The real code basically has a ValueToEntityId trait for managing the association between a Value and a bitmap containing EntityIds, where both Value and EntityId are generic.

I have a NumericValueToEntityId implementation for Values that are numerical (e.g. the Id of a Product) and a DateValueToEntityId implementation for Values that are date based (e.g. the date an order needs delivering).

DateValueToEntityId commonly wants to find EntityIds for a range of Values (e.g. all purchases ordered last year) and wants to be performant so it denormalises dates into coarser grained layers (days, weeks, months, years). Querying then works backwards, so when querying for a whole year it simply queries the denormalised/cached Year layer and each layer is itself a ValueToEntityId trait.

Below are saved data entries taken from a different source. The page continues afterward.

(* ===== verification/Umalloc.v ===== *)
(** * Umalloc: the user memory allocator (user/umalloc.c)

    The free blocks form a circular list in address order, threaded through
    the 16-byte headers that precede the blocks in memory; [base] is a
    block of size 0 that is always on it.  Memory is the byte-addressed [mem]
    of the prelude and a pointer is an address, so that a client's writes and
    the allocator's headers share one store.  The section leaves the address
    of [base] and the kernel's answer to a request for memory open. *)

From stdpp Require Import sorting.
From S2P Require Import Prelude Params.

(** ** Headers: [union header], with [s.ptr] at offset 0 and [s.size] at 8 *)
Definition HDR : Z := 16.
Definition h_ptr (m : mem) (p : Z) : Z := ld64 m p.
Definition h_size (m : mem) (p : Z) : Z := ld32 m (p + 8).
Definition set_ptr (p v : Z) (m : mem) : mem := st64 m p v.
Definition set_size (p v : Z) (m : mem) : mem := st32 m (p + 8) v.

(** Memory, [freep] and the end of the process's memory. *)
Record um := mkUm { um_mem : mem; um_freep : Z; um_brk : Z }.

Definition set_um_mem (m : mem) (st : um) : um := mkUm m (um_freep st) (um_brk st).
Definition set_um_freep (p : Z) (st : um) : um := mkUm (um_mem st) p (um_brk st).
Definition set_um_brk (b : Z) (st : um) : um := mkUm (um_mem st) (um_freep st) b.

Section umalloc.
(** The address of [base], and whether the kernel has the memory to grow the
    process from a size by a number of bytes. *)
Context (base : Z) (grow : Z -> Z -> bool).

(** ** free() *)

(** The two tests that end the search for the block before [bp]. *)
Definition place (m : mem) (bp p : Z) : bool :=
  ((bp >? p) && (bp <? h_ptr m p))
  || ((p >=? h_ptr m p) && ((bp >? p) || (bp <? h_ptr m p))).

Fixpoint find_place (fuel : nat) (m : mem) (bp p : Z) : option Z :=
  match fuel with
  | O => None
  | S f => if place m bp p then Some p else find_place f m bp (h_ptr m p)
  end.

(** Joining [bp] to the block after it, then to the block [p] before it. *)
Definition join_upper (bp p : Z) (m : mem) : mem :=
  if bp + HDR * h_size m bp =? h_ptr m p then
    let m1 := set_size bp (u32 (h_size m bp + h_size m (h_ptr m p))) m in
    set_ptr bp (h_ptr m1 (h_ptr m1 p)) m1
  else set_ptr bp (h_ptr m p) m.

Definition join_lower (bp p : Z) (m : mem) : mem :=
  if p + HDR * h_size m p =? bp then
    let m1 := set_size p (u32 (h_size m p + h_size m bp)) m in
    set_ptr p (h_ptr m1 bp) m1
  else set_ptr p bp m.

Definition free (fuel : nat) (ap : Z) (st : um) : option um :=
  let bp := ap - HDR in
  p ← find_place fuel (um_mem st) bp (um_freep st);
  let m := join_lower bp p (join_upper bp p (um_mem st)) in
  mret (set_um_freep p (set_um_mem m st)).

(** ** sbrk(): what sys_sbrk() and growproc() do to the process's size *)
Definition SBRK_ERROR : Z := u64 (-1).

Definition sbrk (n : Z) (st : um) : um * Z :=
  let sz := um_brk st in
  if 0 <? n then
    if u64 (sz + n) >? TRAPFRAME then (st, SBRK_ERROR) else
    if grow sz n then (set_um_brk (u64 (sz + n)) st, sz) else (st, SBRK_ERROR)
  else if n <? 0 then
    (* uvmdealloc() *)
    let newsz := u64 (sz + n) in
    (set_um_brk (if newsz >=? sz then sz else newsz) st, sz)
  else (st, sz).

(** ** morecore() and malloc() *)
Definition morecore (fuel : nat) (nu : Z) (st : um) : option (um * Z) :=
  let nu := if nu <? 4096 then 4096 else nu in
  let '(st, p) := sbrk (s32 (nu * HDR)) st in
  if p =? SBRK_ERROR then mret (st, 0) else
  let hp := p in
  let st := set_um_mem (set_size hp nu (um_mem st)) st in
  st ← free fuel (hp + HDR) st;
  mret (st, um_freep st).

(** Taking [nunits] units from the block [p]; [prevp] points to it. *)
Definition take_block (nunits prevp p : Z) (st : um) : um * Z :=
  let m := um_mem st in
  let '(m, p) :=
    if h_size m p =? nunits then (set_ptr prevp (h_ptr m p) m, p)
    else
      let m := set_size p (u32 (h_size m p - nunits)) m in
      let p := p + HDR * h_size m p in
      (set_size p nunits m, p) in
  (set_um_freep prevp (set_um_mem m st), p + HDR).

Fixpoint malloc_loop (fuel : nat) (nunits prevp p : Z) (st : um) : option (um * Z) :=
  match fuel with
  | O => None
  | S f =>
      if h_size (um_mem st) p >=? nunits then Some (take_block nunits prevp p st)
      else if p =? um_freep st then
        '(st, p) ← morecore f nunits st;
        if p =? 0 then mret (st, 0) else malloc_loop f nunits p (h_ptr (um_mem st) p) st
      else malloc_loop f nunits p (h_ptr (um_mem st) p) st
  end.

Definition nunits_for (nbytes : Z) : Z := u32 ((nbytes + HDR - 1) / HDR + 1).

Definition malloc (fuel : nat) (nbytes : Z) (st : um) : option (um * Z) :=
  let nunits := nunits_for nbytes in
  let st :=
    if um_freep st =? 0
    then set_um_freep base (set_um_mem (set_size base 0 (set_ptr base base (um_mem st))) st)
    else st in
  let prevp := um_freep st in
  malloc_loop fuel nunits prevp (h_ptr (um_mem st) prevp) st.
End umalloc.

(** ** Blocks *)
Abbreviation block := (Z * Z)%type.
Abbreviation owned := (list (Z * list Z)).

Section blocks.
Context (base : Z).

(** How many of the blocks contain the address. *)
Fixpoint cover (x : Z) (l : list block) : Z :=
  match l with
  | [] => 0
  | (a, n) :: l => b2z ((a <=? x) && (x <? a + HDR * n)) + cover x l
  end.

(** Where the next block of a list starts, [q] being what follows the list. *)
Definition first (l : list block) (q : Z) : Z :=
  match l with [] => q | (a, _) :: _ => a end.

(** The headers of the blocks link each to the next and the last to [q]. *)
Fixpoint chain (m : mem) (l : list block) (q : Z) : Prop :=
  match l with
  | [] => True
  | (a, n) :: l' => h_size m a = n /\ h_ptr m a = first l' q /\ chain m l' q
  end.

(** [y] comes after [x], and is not adjacent to it. *)
Definition sep (x y : block) : Prop := x.1 + HDR <= y.1 /\ x.1 + HDR * x.2 < y.1.

(** The heap [lo, um_brk): its free blocks [fl] and its live blocks. *)
Record heap_ok (lo : Z) (fl live : list block) (st : um) : Prop := {
  ho_freep : um_freep st ∈ ((base, 0) :: fl).*1;
  ho_chain : chain (um_mem st) ((base, 0) :: fl) base;
  ho_sorted : StronglySorted sep ((base, 0) :: fl);
  ho_pos : Forall (fun b : block => 1 <= b.2) (fl ++ live);
  ho_live : Forall (fun b : block => h_size (um_mem st) b.1 = b.2) live;
  ho_tile : forall x, cover x (fl ++ live) = b2z ((lo <=? x) && (x <? um_brk st));
  ho_base : 0 < base /\ base + HDR <= lo /\ lo <= um_brk st <= 2 ^ 36;
}.


Lemma delete_insert_same {A} (l : list A) i x : delete i (<[i := x]> l) = delete i l.
Proof. revert i. induction l as [|y l IH]; intros [|i]; cbn; [done..|]. f_equal. apply IH. Qed.

(** ** Headers in memory *)
Definition apart (p q : Z) : Prop := p + HDR <= q \/ q + HDR <= p.
Definition addr_ok (p : Z) : Prop := 0 <= p < 2 ^ 64.

(** [m] and [m'] differ at most in the header at [p]. *)
Definition same_but (p : Z) (m m' : mem) : Prop :=
  forall x, ~ (p <= x < p + HDR) -> m' x = m x.

Lemma set_ptr_same_but p v m : same_but p m (set_ptr p v m).
Proof.
  intros x Hx. apply mem_store_out. rewrite le_bytes_length. unfold HDR in Hx. lia.
Qed.
Lemma set_size_same_but p v m : same_but p m (set_size p v m).
Proof.
  intros x Hx. apply mem_store_out. rewrite le_bytes_length. unfold HDR in Hx. lia.
Qed.
Lemma same_but_trans p m m' m'' :
  same_but p m m' -> same_but p m' m'' -> same_but p m m''.
Proof. intros H1 H2 x Hx. by rewrite H2, H1. Qed.

Lemma h_ptr_set_ptr p v m : addr_ok v -> h_ptr (set_ptr p v m) p = v.
Proof. intros. unfold h_ptr, set_ptr. rewrite ld64_st64_same. by apply u64_small. Qed.
Lemma h_size_set_size p v m : h_size (set_size p v m) p = u32 v.
Proof. apply ld32_st32_same. Qed.
Lemma h_ptr_set_size p v m : h_ptr (set_size p v m) p = h_ptr m p.
Proof.
  apply ld64_ext. intros x Hx. apply mem_store_out. rewrite le_bytes_length. lia.
Qed.
Lemma h_size_set_ptr p v m : h_size (set_ptr p v m) p = h_size m p.
Proof.
  apply ld32_ext. intros x Hx. apply mem_store_out. rewrite le_bytes_length. lia.
Qed.

Lemma h_ptr_agree p q m m' : same_but p m m' -> apart p q -> h_ptr m' q = h_ptr m q.
Proof. unfold apart, HDR, h_ptr. intros H Ha. apply ld64_ext. intros. apply H. unfold HDR. lia. Qed.
Lemma h_size_agree p q m m' : same_but p m m' -> apart p q -> h_size m' q = h_size m q.
Proof. unfold apart, HDR, h_size. intros H Ha. apply ld32_ext. intros. apply H. unfold HDR. lia. Qed.

Lemma apart_sym p q : apart p q -> apart q p.
Proof. unfold apart. lia. Qed.

(** ** Chains *)
Definition far (p : Z) (l : list block) : Prop := Forall (fun b : block => apart p b.1) l.

Lemma uchain_ext m m' l q :
  (forall (b : block) x, b ∈ l -> b.1 <= x < b.1 + HDR -> m' x = m x) -> chain m l q -> chain m' l q.
Proof.
  induction l as [|[a n] l IH]; cbn; [done|]. intros Hm (Hs & Hp & Hc). unfold HDR in Hm.
  split_and!.
  - rewrite <- Hs. apply ld32_ext. intros x Hx. apply (Hm (a, n)); [by left|cbn; lia].
  - rewrite <- Hp. apply ld64_ext. intros x Hx. apply (Hm (a, n)); [by left|cbn; lia].
  - apply IH; [|done]. intros b x Hb. apply (Hm b). by right.
Qed.

Lemma chain_agree p m m' l q : same_but p m m' -> far p l -> chain m l q -> chain m' l q.
Proof.
  intros Hm Hf. apply uchain_ext. intros b x Hb Hx. apply Hm.
  pose proof (proj1 (Forall_forall _ _) Hf b Hb) as Ha. unfold apart in Ha. cbn in Ha. lia.
Qed.

Lemma chain_app m l1 l2 q : chain m (l1 ++ l2) q <-> chain m l1 (first l2 q) /\ chain m l2 q.
Proof.
  induction l1 as [|[a n] l1 IH]; cbn; [naive_solver|].
  rewrite IH. assert (first (l1 ++ l2) q = first l1 (first l2 q)) as -> by by destruct l1 as [|[]].
  naive_solver.
Qed.

(** Following a circular chain from another of its blocks. *)
Lemma chain_rotate m l1 l2 q :
  chain m (l1 ++ l2) q -> first (l1 ++ l2) q = q -> l2 <> [] -> chain m (l2 ++ l1) (first l2 q).
Proof.
  rewrite !chain_app. intros [H1 H2] Hq Hne.
  destruct l1 as [|[a n] l1]; [cbn in Hq; by rewrite Hq|].
  cbn in Hq. subst a. done.
Qed.

(** ** The search for the place of a block *)
Lemma find_place_chain m bp q pre a n post fuel :
  chain m (pre ++ (a, n) :: post) q -> place m bp a = true ->
  Forall (fun b : block => place m bp b.1 = false) pre -> (length pre < fuel)%nat ->
  find_place fuel m bp (first (pre ++ (a, n) :: post) q) = Some a.
Proof.
  intros Hc Ha Hpre. revert fuel. induction Hpre as [|[b k] pre Hb Hpre IH]; intros fuel Hf.
  - destruct fuel; cbn in *; [lia|]. by rewrite Ha.
  - destruct fuel; [cbn in Hf; lia|]. cbn in Hc |- *. destruct Hc as (_ & Hp & Hc).
    cbn in Hb. rewrite Hb, Hp. apply IH; [done|]. cbn in Hf. lia.
Qed.

(** The last block before an address, in a sorted list that begins below it. *)
Lemma split_before bp b l :
  StronglySorted sep (b :: l) -> b.1 < bp -> Forall (fun c : block => c.1 <> bp) l ->
  exists l1 a n l2, b :: l = l1 ++ (a, n) :: l2 /\ a < bp /\
    Forall (fun c : block => c.1 < a) l1 /\ Forall (fun c : block => bp < c.1) l2.
Proof.
  revert b. induction l as [|c l IH]; intros b Hs Hb Hne.
  - exists [], b.1, b.2, []. by destruct b.
  - apply StronglySorted_inv in Hs as [Hs Hbc]. apply Forall_cons in Hne as [Hc Hne].
    pose proof Hs as [Hs' Hcl]%StronglySorted_inv.
    destruct (decide (c.1 < bp)) as [Hlt|Hge].
    + destruct (IH c Hs Hlt Hne) as (l1 & a & n & l2 & E & ? & H1 & ?).
      exists (b :: l1), a, n, l2. rewrite E. split_and!; [done..| |done].
      constructor; [|done]. rewrite E in Hbc. apply Forall_app in Hbc as [_ [Hba _]%Forall_cons].
      unfold sep, HDR in Hba. cbn in Hba. lia.
    + exists [], b.1, b.2, (c :: l). destruct b. split_and!; [done..|].
      constructor; [lia|]. eapply Forall_impl; [apply Hcl|]. intros d. unfold sep, HDR. lia.
Qed.


(** Only the block before [bp] passes the tests. *)
Lemma place_before m bp a l2 :
  h_ptr m a = first l2 base -> a < bp -> base <= a -> Forall (fun c : block => bp < c.1) l2 ->
  place m bp a = true.
Proof.
  intros Hp Ha Hb H2. unfold place. rewrite Hp, !Z.gtb_ltb, Z.geb_leb.
  destruct H2 as [|[b k] l2 Hbp H2]; cbn in *; zcases; done.
Qed.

It looks something like the sample code (non working code follows):

trait ValueToEntityId {
  type ValueId;
  type EntityId;
  type RangeType<Self::ValueId>;

  fn lookup(&self, r: RangeType) -> HashSet<EntityId>;
}

// this wants to impl ValueToEntityId<ValueId = Into<usize>, EntityId = EntityId>
struct SimpleValueToEntityId<EntityId> {}

// this wants to impl ValueToEntityId<ValueId = MyDate, EntityId = EntityId>
struct DateToEntityId<EntityId, X> 
where {
  X: ValueToEntityId<ValueId = MyDate, EntityId = EntityId>  
  days: X,
  weeks: X,
  //...
}

// and constructed like:
DateToEntityId<ProductId, SimpleValueToEntityId> {
  days: SimpleValueToEntityId::default(),
  week: SimpleValueToEntityId::default(),
}

impl Parameterized<B> is a neat trick! Thanks

I don't have the bigger picture of your application, but from your description, I feel like for the ValueToEntityId trait, ValueId and EntityId probably should be parameter types, if your code need to specify the associated types every time it is used as trait bound.

1 Like

I went for associated types because there is only one meaningful implementation for any given combination of choices for the generic types. They could be parameter types as well.